LA CIUDAD DEL FUTURO JUNTO AL RÍO
[Zaragoza se ha mudado de piel. La Expo ha cambiado su rostro y su línea del horizonte. La Torre del Agua es como un faro que ilumina la nueva arquitectura, dibujada a los pies del Ebro. ]
Zaragoza inaugura la Expo
Si no hubiésemos visto crecer casi metro a metro, cristal a cristal, esos volúmenes, esas espirales contra el cierzo, ese cesto con margaritas y cerezas, habríamos dicho: “No. Ésta no es Zaragoza. No es ésta la ciudad bimilenaria y mudéjar que se ha asentado a orillas del Ebro con sus torres, sus almenas y el ocre tapiz de los tejados”. Habríamos dicho que nos hablaban de una ciudad futurista de cuento que alguien había plantado con nuevas aristas junto al río, un Ebro distinto, no más apacible ni fecundador e igualmente lodoso o turbulento, pero sí un Ebro que tiene algo de cómplice, de espejo y puente entre las dos orillas. Un Ebro que acerca, que es avenida y umbral de todos los destinos. Hace unos días, en una carta, alguien expresaba su gozoso estupor: la ciudad había transformado sus alturas, sus resplandores, las líneas de luz que pugnan con el horizonte. Zaragoza, la novia del viento, había cambiado su rostro, su atmósfera, la textura de sus celajes y los materiales de sus íntimos tejidos. Hasta anteayer las riberas eran ariscas como el propio Ebro, ensortijado de leyendas tenebrosas; hasta anteayer la corriente viajaba allá abajo, casi inaccesible, encajonada y distante y, de cuando en cuando, regalaba un puñado de rosados alberges a quien se atrevía a extender la mano o adentrarse en sus bosques. Hasta anteayer no vivíamos el río como el manantial imprescindible de vida, el espejo, el escenario de nuestro solaz a la intemperie. Sospechábamos que debía serlo, soñábamos que lo fuera, queríamos vivir en el río y con el río, queríamos desterrar ese territorio de frontera y ese maleficio antiguo, y ahora ya casi lo hemos logrado: ya no hay dos Zaragozas paralelas e irreconciliables. Sólo hay una, que se agiganta, que se multiplica en salidas y entradas, en puentes y pasarelas, en observatorios de convivencia y acaso de felicidad.
El río es el tálamo, el sedimento del tiempo y de las raíces, el entramado del origen. Si alzamos la vista contemplamos el horizonte no usado: la belleza, la forma, la altitud, la rugosidad, el ingenio, la pieza soñada y construida a favor del mañana, la pureza de líneas concentrada en vidrio de luz. El Pabellón Puente tiene la costra de un oficio o de un tiburón, esa piel erizada de un mamífero marino, pero también presenta la envoltura de una flor, la violenta delicadeza de un gladiolo interminable.

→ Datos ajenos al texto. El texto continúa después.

Definition call (c : Call) : M unit := fun w => (inr tt, perform c w).

Definition enqueue (t : Task) : M unit :=
  fun w => (inr tt,
            {| view := view w; framed := framed w;
               tasks := (tasks w ++ [t])%list; calls := calls w |}).

(** [if (window.parent !== window) window.parent.postMessage(m, '*')] *)
Definition postIfFramed (m : ParentMessage) : M unit :=
  fun w => if framed w then call (postToParent m) w else ret tt w.

Declare Scope url_scope.
Delimit Scope url_scope with url.
Notation "x <- m ;; k" := (bind m (fun x => k))
  (at level 61, m at next level, right associativity) : url_scope.
Notation "m ;; k" := (bind m (fun _ => k))
  (at level 61, right associativity) : url_scope.
Local Open Scope url_scope.

(** The message of the [else] branch of [processFile] (line 509). *)
Definition unsupportedMessage : string :=
  "Unsupported file type. Please upload Word (.docx, .doc), Excel (.xlsx, .xls), or PowerPoint (.pptx, .ppt) files.".

Section Component.

Variable E : Engine.

(** [processWordDocument] up to its [await] (lines 513-517). *)
Definition processWordDocument (file : File) : M Awaiting :=
  call (setFileType word) ;;
  ret (wordArrayBuffer file).
(* ===== verification/Common.v ===== *)
(** * Fixed-width byte codecs ([src/src/crypto/common.h])

    [ReadLE*]/[WriteLE*] and [ReadBE*]/[WriteBE*] read and write 16-, 32- and
    64-bit integers in a byte buffer.  A buffer is a [list Z] of bytes; a read
    takes the buffer from the pointer on. *)

From Stdlib Require Import ZArith Lia.
From S2P Require Import Prelude.

Open Scope Z_scope.
Open Scope word_scope.

Definition ReadLE16 (ptr : list Z) : Z := le_val 8 (take 2 ptr).
Definition ReadLE32 (ptr : list Z) : Z := le_val 8 (take 4 ptr).
Definition ReadLE64 (ptr : list Z) : Z := le_val 8 (take 8 ptr).
Definition WriteLE16 (x : Z) : list Z := le_digits 8 2 (u16 x).
Definition WriteLE32 (x : Z) : list Z := le_digits 8 4 (u32 x).
Definition WriteLE64 (x : Z) : list Z := le_digits 8 8 (u64 x).

Definition ReadBE32 (ptr : list Z) : Z := le_val 8 (reverse (take 4 ptr)).
Definition ReadBE64 (ptr : list Z) : Z := le_val 8 (reverse (take 8 ptr)).
Definition WriteBE32 (x : Z) : list Z := reverse (le_digits 8 4 (u32 x)).
Definition WriteBE64 (x : Z) : list Z := reverse (le_digits 8 8 (u64 x)).

(** Number of significant bits; the portable loop of the header. *)
Fixpoint CountBits_loop (fuel : nat) (x ret : Z) : Z :=
  match fuel with
  | O => ret
  | S fuel' => if x =? 0 then ret else CountBits_loop fuel' (x .>> 1) (ret + 1)
  end.

Definition CountBits (x : Z) : Z := CountBits_loop 64 x 0.

Lemma length_WriteLE32 (x : Z) : length (WriteLE32 x) = 4%nat.
Proof. apply length_le_digits. Qed.

Lemma length_WriteLE64 (x : Z) : length (WriteLE64 x) = 8%nat.
Proof. apply length_le_digits. Qed.

Lemma WriteLE32_bytes (x : Z) : bytes_ok (WriteLE32 x).
Proof. by apply le_digits_words. Qed.

Lemma WriteLE64_bytes (x : Z) : bytes_ok (WriteLE64 x).
Proof. by apply le_digits_words. Qed.

Lemma length_WriteBE32 (x : Z) : length (WriteBE32 x) = 4%nat.
Proof. unfold WriteBE32. by rewrite length_reverse, length_le_digits. Qed.

Lemma length_WriteBE64 (x : Z) : length (WriteBE64 x) = 8%nat.
Proof. unfold WriteBE64. by rewrite length_reverse, length_le_digits. Qed.

Lemma WriteBE32_bytes (x : Z) : bytes_ok (WriteBE32 x).
Proof. unfold WriteBE32. rewrite Forall_reverse. by apply le_digits_words. Qed.

Lemma WriteBE64_bytes (x : Z) : bytes_ok (WriteBE64 x).
Proof. unfold WriteBE64. rewrite Forall_reverse. by apply le_digits_words. Qed.

Lemma le_val_bytes_range (n : nat) (l : list Z) : bytes_ok l → (length l ≤ n)%nat → is_word (8 * n) (le_val 8 l).
Proof.
  intros Hl Hn. pose proof (le_val_range 8 ltac:(lia) l Hl) as R. split; [apply R|].
  eapply Z.lt_le_trans; [apply R|]. apply Z.pow_le_mono_r; lia.
Qed.

Lemma ReadBE32_range (ptr : list Z) : bytes_ok ptr → is_word 32 (ReadBE32 ptr).
Proof.
  intros H. apply (le_val_bytes_range 4); [by apply Forall_reverse, Forall_take|]. rewrite length_reverse, length_take. lia.
Qed.

Lemma ReadBE64_range (ptr : list Z) : bytes_ok ptr → is_word 64 (ReadBE64 ptr).
Proof.
  intros H. apply (le_val_bytes_range 8); [by apply Forall_reverse, Forall_take|]. rewrite length_reverse, length_take. lia.
Qed.

Lemma WriteLE16_bytes (x : Z) : bytes_ok (WriteLE16 x).
Proof. by apply le_digits_words. Qed.

Lemma ReadLE_Write (n : nat) (x : Z) (rest : list Z) :
  is_word (8 * n) x → le_val 8 (take n (le_digits 8 n x ++ rest)) = x.
Proof.
  intros Hx. rewrite take_app_length' by (by rewrite length_le_digits).
  rewrite le_val_le_digits by done. by apply Z.mod_small.
Qed.

Lemma ReadLE16_WriteLE16 (x : Z) (rest : list Z) :
  is_word 16 x → ReadLE16 (WriteLE16 x ++ rest) = x.
Proof.
  intros. unfold ReadLE16, WriteLE16, u16. rewrite wrap_small by done.
  by apply (ReadLE_Write 2).
Qed.

Lemma ReadLE32_WriteLE32 (x : Z) (rest : list Z) :
  is_word 32 x → ReadLE32 (WriteLE32 x ++ rest) = x.
Proof.
  intros. unfold ReadLE32, WriteLE32, u32. rewrite wrap_small by done.
  by apply (ReadLE_Write 4).
Qed.

Lemma ReadLE64_WriteLE64 (x : Z) (rest : list Z) :
  is_word 64 x → ReadLE64 (WriteLE64 x ++ rest) = x.
Proof.
  intros. unfold ReadLE64, WriteLE64, u64. rewrite wrap_small by done.
  by apply (ReadLE_Write 8).
Qed.

Lemma ReadLE32_range (ptr : list Z) : bytes_ok ptr → is_word 32 (ReadLE32 ptr).
Proof.
  intros H. unfold ReadLE32.
  pose proof (le_val_range 8 ltac:(lia) (take 4 ptr) (Forall_take _ _ _ H)) as R.
  split; [apply R|]. eapply Z.lt_le_trans; [apply R|].
  apply Z.pow_le_mono_r; [lia|]. rewrite length_take. lia.
Qed.

#[export] Hint Resolve WriteLE16_bytes WriteLE32_bytes WriteLE64_bytes : words.

Lemma CountBits_loop_spec (fuel : nat) (x ret : Z) :
  0 <= x < 2 ^ fuel →
  CountBits_loop fuel x ret = ret + (if x =? 0 then 0 else Z.log2 x + 1).
Proof.
  revert x ret. induction fuel as [|fuel IH]; intros x ret Hx; simpl.
  - replace x with 0 by (simpl in Hx; lia). simpl. lia.
  - case_if; bool_to_prop; [lia|].
    assert (0 <= x .>> 1 < 2 ^ fuel) as Hx'.
    { rewrite shr_div by lia. change (2 ^ 1) with 2.
      replace (Z.of_nat (S fuel)) with (Z.succ fuel) in Hx by lia.
      rewrite Z.pow_succ_r in Hx by lia.
      split; [apply Z.div_pos; lia | apply Z.div_lt_upper_bound; lia]. }
    rewrite IH by done.
    destruct (Z.eqb_spec (x .>> 1) 0) as [E1|E1].
    + rewrite shr_div in E1 by lia. change (2 ^ 1) with 2 in E1.
      assert (x = 1) as -> by (pose proof (Z.div_mod x 2); pose proof (Z.mod_pos_bound x 2); lia).
      simpl. lia.
    + rewrite Z.log2_shiftr by lia.
      assert (1 <= Z.log2 x).
      { apply Z.log2_le_pow2; [lia|]. rewrite shr_div in E1 by lia.
        change (2 ^ 1) with 2 in *. destruct (Z.le_gt_cases 2 x); [done|].
        exfalso. apply E1. apply Z.div_small. lia. }
      lia.
Qed.
(* ===== verification/Sha256.v ===== *)
(** * SHA-256 and HMAC-SHA-256 ([src/src/crypto/sha256.cpp], [src/src/crypto/hmac_sha256.cpp])

    The hasher class with its streaming interface, the self test run at start-up,
    and the message authentication code built on it.  The self test succeeds.  The
    assembler version of the transformation is not modelled. *)

From Stdlib Require Import ZArith Lia.
From S2P Require Import Prelude Common Digest HashRef Sha2 Hmac Sha512.

Open Scope Z_scope.
Open Scope word_scope.

Module sha256.
Definition Ch (x y z : Z) : Z := z .^ (x .& (y .^ z)).
Definition Maj (x y z : Z) : Z := (x .& y) .| (z .& (x .| y)).
Definition Sigma0 (x : Z) : Z := ((x .>> 2) .| u32 (x .<< 30)) .^ ((x .>> 13) .| u32 (x .<< 19)) .^ ((x .>> 22) .| u32 (x .<< 10)).
Definition Sigma1 (x : Z) : Z := ((x .>> 6) .| u32 (x .<< 26)) .^ ((x .>> 11) .| u32 (x .<< 21)) .^ ((x .>> 25) .| u32 (x .<< 7)).
Definition sigma0 (x : Z) : Z := ((x .>> 7) .| u32 (x .<< 25)) .^ ((x .>> 18) .| u32 (x .<< 14)) .^ (x .>> 3).
Definition sigma1 (x : Z) : Z := ((x .>> 17) .| u32 (x .<< 15)) .^ ((x .>> 19) .| u32 (x .<< 13)) .^ (x .>> 10).

(** The state of [Initialize]. *)
Definition Initialize : list Z :=
  [0x6a09e667; 0xbb67ae85; 0x3c6ef372; 0xa54ff53a; 0x510e527f; 0x9b05688c; 0x1f83d9ab; 0x5be0cd19].

(** The constants of the lines of [Transform], 0x428a2f98 to 0xc67178f2: each is the upper half of that of SHA-512. *)
Definition K : list Z := Eval vm_compute in (λ k, k .>> 32) <$> take 64 sha512.K.

(** The sixteen words of the chunk. *)
Definition chunk_words (chunk : list Z) : list Z := (λ i, ReadBE32 (drop (4 * i) chunk)) <$> seq 0 16.

(** One transformation; [Transform] with its number of blocks is [Transform_blocks]. *)
Definition Transform1 (st chunk : list Z) : list Z := Transform_words 32 Ch Maj Sigma0 Sigma1 sigma0 sigma1 K st (chunk_words chunk).
Definition Transform (st chunk : list Z) (blocks : nat) : list Z := Transform_blocks 64 Transform1 st chunk blocks.
End sha256.

(** [SelfTest] of a transformation. *)
Definition SelfTest (tr : list Z → list Z → nat → list Z) : bool :=
  let in1 := [0; 0x80] ++ replicate 63 0 in
  let in2 := [0] ++ replicate 64 32 ++ [0x80] ++ replicate 61 0 ++ [2; 0] in
  let out1 := [0xe3b0c442; 0x98fc1c14; 0x9afbf4c8; 0x996fb924; 0x27ae41e4; 0x649b934c; 0xa495991b; 0x7852b855] in
  let out2 := [0xce4153b0; 0x147c2a86; 0x3ed4298e; 0xe0676bc8; 0x79fc77a1; 0x2abe1f49; 0xb2b055df; 0x1069523e] in
  let b0 := tr sha256.Initialize [] 0%nat in
  if negb (bool_decide (b0 = sha256.Initialize)) then false
  else if negb (bool_decide (tr b0 (drop 1 in1) 1%nat = out1)) then false
  else if negb (bool_decide (tr sha256.Initialize (drop 1 in2) 2%nat = out2)) then false
  else true.

(** ** The class *)

(** A new or reset object; the constructor leaves the buffer as it is. *)
Definition CSHA256_init (buf : list Z) : hasher := MkHasher sha256.Initialize buf 0.
Definition CSHA256 : hasher := CSHA256_init (replicate 64 0).
Definition CSHA256_Reset (h : hasher) : hasher := CSHA256_init (h_buf h).
Definition CSHA256_Write (data : list Z) (h : hasher) : hasher := Write_blocks 64 sha256.Transform1 data h.
Definition CSHA256_Finalize (h : hasher) : list Z := concat (WriteBE32 <$> Finalize_state 64 CSHA256_Write 119 WriteBE64 h).

(** ** HMAC *)

Definition CHMAC_SHA256_new (key : list Z) : CHMAC := CHMAC_new 64 32 CSHA256 CSHA256_Write CSHA256_Finalize key.
Definition CHMAC_SHA256_Write (data : list Z) (h : CHMAC) : CHMAC := CHMAC_Write CSHA256_Write data h.
Definition CHMAC_SHA256_Finalize (h : CHMAC) : list Z := CHMAC_Finalize CSHA256_Write CSHA256_Finalize h.

(** ** The standard *)

Definition fips_Sigma0 (x : Z) : Z := rotr 32 2 x .^ rotr 32 13 x .^ rotr 32 22 x.
Definition fips_Sigma1 (x : Z) : Z := rotr 32 6 x .^ rotr 32 11 x .^ rotr 32 25 x.
Definition fips_sigma0 (x : Z) : Z := rotr 32 7 x .^ rotr 32 18 x .^ x / 2 ^ 3.
Definition fips_sigma1 (x : Z) : Z := rotr 32 17 x .^ rotr 32 19 x .^ x / 2 ^ 10.

(** The fractional parts of the cube roots of the first 64 primes, and of the square roots of the first eight. *)
Definition fips256_K : list Z := frac_cbrt 32 <$> first_primes 64.
Definition fips256_H0 : list Z := frac_sqrt 32 <$> first_primes 8.

Definition fips_block (st chunk : list Z) : list Z :=
  fips_compress 32 fips256_K fips_Sigma0 fips_Sigma1 fips_sigma0 fips_sigma1 st (block_words be_number 4 chunk).

Definition fips_SHA256 (m : list Z) : list Z := concat (be_bytes 4 <$> std_digest 64 be_bytes fips_block fips256_H0 m).

Lemma sha256_K_roots : sha256.K = fips256_K.
Proof. vm_compute. reflexivity. Qed.

Lemma sha256_Initialize_roots : sha256.Initialize = fips256_H0.
Proof. vm_compute. reflexivity. Qed.

(** The transformation passes the self test of the source. *)
Lemma SelfTest_ok : SelfTest sha256.Transform = true.
Proof. vm_compute. reflexivity. Qed.

Lemma sha256_chunk_words_of (chunk : list Z) : sha256.chunk_words chunk = block_words be_number 4 chunk.
Proof. apply list_fmap_ext. intros _ i _. unfold ReadBE32. by rewrite be_number_val. Qed.

#[local] Opaque sha256.K fips256_K.

Lemma sha256_chunk_words_take (chunk : list Z) : sha256.chunk_words (take 64 chunk) = sha256.chunk_words chunk.
Proof.
  unfold sha256.chunk_words. apply list_fmap_ext. intros j i [-> Hi]%lookup_seq.
  unfold ReadBE32. rewrite !take_drop_commute, take_take. do 4 f_equal. lia.
Qed.

Lemma sha256_chunk_words_words (chunk : list Z) : bytes_ok chunk → Forall (is_word 32) (sha256.chunk_words chunk).
Proof. intros Hc. apply Forall_fmap, Forall_forall. intros i _. by apply ReadBE32_range, Forall_drop. Qed.

(** For every table, so that the constants are never unfolded. *)
Lemma sha256_words_ok (K st ws : list Z) :
  (16 ≤ length K)%nat → length ws = 16%nat → Forall (is_word 32) ws → Forall (is_word 32) st →
  Transform_words 32 sha256.Ch sha256.Maj sha256.Sigma0 sha256.Sigma1 sha256.sigma0 sha256.sigma1 K st ws =
    fips_compress 32 K fips_Sigma0 fips_Sigma1 fips_sigma0 fips_sigma1 st ws.
Proof.
  intros HK Hl Hw Hst. apply Transform_words_eq; try done;
    try (intros x Hx; unfold sha256.Sigma0, sha256.Sigma1, sha256.sigma0, sha256.sigma1, u32;
         rewrite ?shr_div with (n := 3), ?shr_div with (n := 10) by lia;
         by rewrite ?(shift_rotr 32 2), ?(shift_rotr 32 13), ?(shift_rotr 32 22), ?(shift_rotr 32 6), ?(shift_rotr 32 11),
           ?(shift_rotr 32 25), ?(shift_rotr 32 7), ?(shift_rotr 32 18), ?(shift_rotr 32 17), ?(shift_rotr 32 19) by (done || lia)).
  - apply Ch_bits.
  - apply Maj_bits.
Qed.

Lemma sha256_Transform1_ok (st chunk : list Z) :
  Forall (is_word 32) st → bytes_ok chunk →
  sha256.Transform1 st chunk = fips_block st chunk ∧ Forall (is_word 32) (sha256.Transform1 st chunk).
Proof.
  intros Hst Hc. unfold sha256.Transform1, fips_block. split; [|apply Transform_words_words; lia].
  rewrite <- sha256_K_roots, <- sha256_chunk_words_of.
  apply sha256_words_ok; [|apply length_fmap|by apply sha256_chunk_words_words|exact Hst].
  assert (length sha256.K = 64%nat) as -> by (vm_compute; reflexivity). lia.
Qed.

(** ** The class computes the standard *)

Lemma sha256_Transform1_take (st chunk : list Z) : sha256.Transform1 st (take 64 chunk) = sha256.Transform1 st chunk.
Proof. unfold sha256.Transform1. by rewrite sha256_chunk_words_take. Qed.

Abbreviation sha256_absorbed := (absorbed 64 sha256.Transform1 sha256.Initialize).

Lemma CSHA256_Write_absorbed (h : hasher) (m d : list Z) : sha256_absorbed h m → sha256_absorbed (CSHA256_Write d h) (m ++ d).
Proof. apply Write_blocks_absorbed; [apply Nat.lt_0_succ|apply sha256_Transform1_take|apply divides_64]. Qed.

Lemma CSHA256_absorbed : sha256_absorbed CSHA256 [].
Proof. by apply absorbed_new. Qed.

Lemma fips_SHA256_digest (m : list Z) : fips_SHA256 m = concat (WriteBE32 <$> digest 64 fips_block sha256.Initialize 119 WriteBE64 m).
Proof.
  unfold fips_SHA256. rewrite sha256_Initialize_roots, (std_digest_eq 64 be_bytes fips_block fips256_H0 119 WriteBE64);
    [|lia|by exists 1|intros z _; apply WriteBE64_bytes_of].
  f_equal. apply list_fmap_ext. intros _ z _. by rewrite WriteBE32_bytes_of.
Qed.

Lemma CSHA256_Finalize_absorbed (h : hasher) (m : list Z) :
  sha256_absorbed h m → bytes_ok m → CSHA256_Finalize h = fips_SHA256 m.
Proof.
  intros Hh Hm. rewrite fips_SHA256_digest. unfold CSHA256_Finalize. do 2 f_equal.
  apply (Finalize_ext 64 (Forall (is_word 32)) sha256.Transform1); try done.
  - apply Nat.lt_0_succ.
  - apply sha256_Transform1_take.
  - apply divides_64.
  - apply CSHA256_Write_absorbed.
  - intros st chunk Hst Hc. by apply sha256_Transform1_ok.
  - apply WriteBE64_bytes.
  - by repeat (constructor; [done|]).
Qed.

Lemma length_fips_SHA256 (m : list Z) : length (fips_SHA256 m) = 32%nat.
Proof.
  rewrite fips_SHA256_digest, (length_concat_const _ 4) by apply length_WriteBE32.
  rewrite length_digest; [done|]. intros st chunk. unfold fips_block. by rewrite length_fips_compress.
Qed.

Lemma fips_SHA256_bytes (m : list Z) : bytes_ok (fips_SHA256 m).
Proof. rewrite fips_SHA256_digest. apply Forall_concat_fmap, WriteBE32_bytes. Qed.

(** ** Properties *)

(** the hasher is SHA-256 of the standard whatever pieces the message is written in.  From any new or reset
    object, whose buffer may hold anything, the digest after any sequence of writes is the one FIPS
    180-4 gives for their concatenation, and has 32 bytes. *)
Theorem SHA256_streaming (buf : list Z) (ws : list (list Z)) :
  length buf = 64%nat → Forall bytes_ok ws →
  CSHA256_Finalize (foldl (λ h d, CSHA256_Write d h) (CSHA256_init buf) ws) = fips_SHA256 (concat ws) ∧
  length (fips_SHA256 (concat ws)) = 32%nat.
Proof.
  intros Hb Hws. split; [|by apply length_fips_SHA256].
  apply CSHA256_Finalize_absorbed; [|by apply Forall_concat].
  apply (writes_hold _ _ CSHA256_Write_absorbed _ []). by apply absorbed_new.
Qed.

(** the message authentication code is HMAC of RFC 2104 over SHA-256, for every key and every sequence of writes. *)
Theorem HMAC_SHA256_correct (key : list Z) (ws : list (list Z)) :
  bytes_ok key → Forall bytes_ok ws →
  CHMAC_SHA256_Finalize (foldl (λ h d, CHMAC_SHA256_Write d h) (CHMAC_SHA256_new key) ws) = hmac_reference 64 fips_SHA256 key (concat ws).
Proof.
  apply (CHMAC_correct 64 32 _ _ _ _ sha256_absorbed CSHA256_absorbed CSHA256_Write_absorbed CSHA256_Finalize_absorbed
           length_fips_SHA256 fips_SHA256_bytes).
Qed.

(** ** Witnesses *)

Lemma SHA256_streaming_witness :
  CSHA256_Finalize (CSHA256_Write (replicate 70 7) (CSHA256_Write [1; 2; 3] CSHA256)) = fips_SHA256 ([1; 2; 3] ++ replicate 70 7).
Proof.
  destruct (SHA256_streaming (replicate 64 0) [[1; 2; 3]; replicate 70 7]) as [E _]; [reflexivity| |exact E].
  constructor; [by apply bytes_okb_ok|]. constructor; [by apply bytes_okb_ok|constructor].
Defined.

Lemma HMAC_SHA256_correct_witness :
  CHMAC_SHA256_Finalize (CHMAC_SHA256_Write [1; 2; 3] (CHMAC_SHA256_new (replicate 70 9))) =
    hmac_reference 64 fips_SHA256 (replicate 70 9) [1; 2; 3].
Proof.
  apply (HMAC_SHA256_correct (replicate 70 9) [[1; 2; 3]]); [by apply bytes_okb_ok|].
  constructor; [by apply bytes_okb_ok|constructor].
Defined.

La Torre del Agua se alza como el faro del centinela y como el observatorio de estrellas que escala, en espiral exacta, un lugar en el cielo. Cuando cae la noche, esa Torre es temblor y fosforescencia, enigma a lo lejos, delirio de la curva. Y abajo, como a sus pies, se eleva otro faro o una cueva de náufragos: ese Pabellón de las Iniciativas Ciudadanas que ya ha sido definido como un espacio de libertad para denunciar aquí y allá que nadie debe vivir sin agua en el planeta. El Pabellón de España es para muchos la obra maestra de la Expo: la misteriosa novela del bosque y sus árboles donde se oye el latido del silencio, donde la luz se licua como los secretos del fuego. El Acuario y el Parque Metropolitano son la gran alegoría de la vida animal y la naturaleza, el espectáculo del agua hecho cascada y vértigo, dos archipiélagos en miniatura. Y el Pabellón de Aragón es la cesta de hortalizas y frutas, el cedazo de nuestra memoria. Otro faro, otro estrépito, una pieza que cabalga en el viento con la fantasía de un dragón.
No está aquí, pero sí en la línea del horizonte que hoy estrenamos, otro apéndice fundamental: el World Trade Center. Desde arriba y en cualquier dirección se esparce esta moderna Zaragoza, esta geometría inacabable de hormigón, aluminio, fibrocemento y cristal. Abajo, como un espejo que fluye, el agua copia y difunde todos los fulgores, todos los mensajes al futuro.
*Esta foto, como se habrán imaginado algunos asiduos del blog, es el estupendo fotógrafo José Antonio Melendo, uno de los más constantes observadores y documentalistas de la Expo.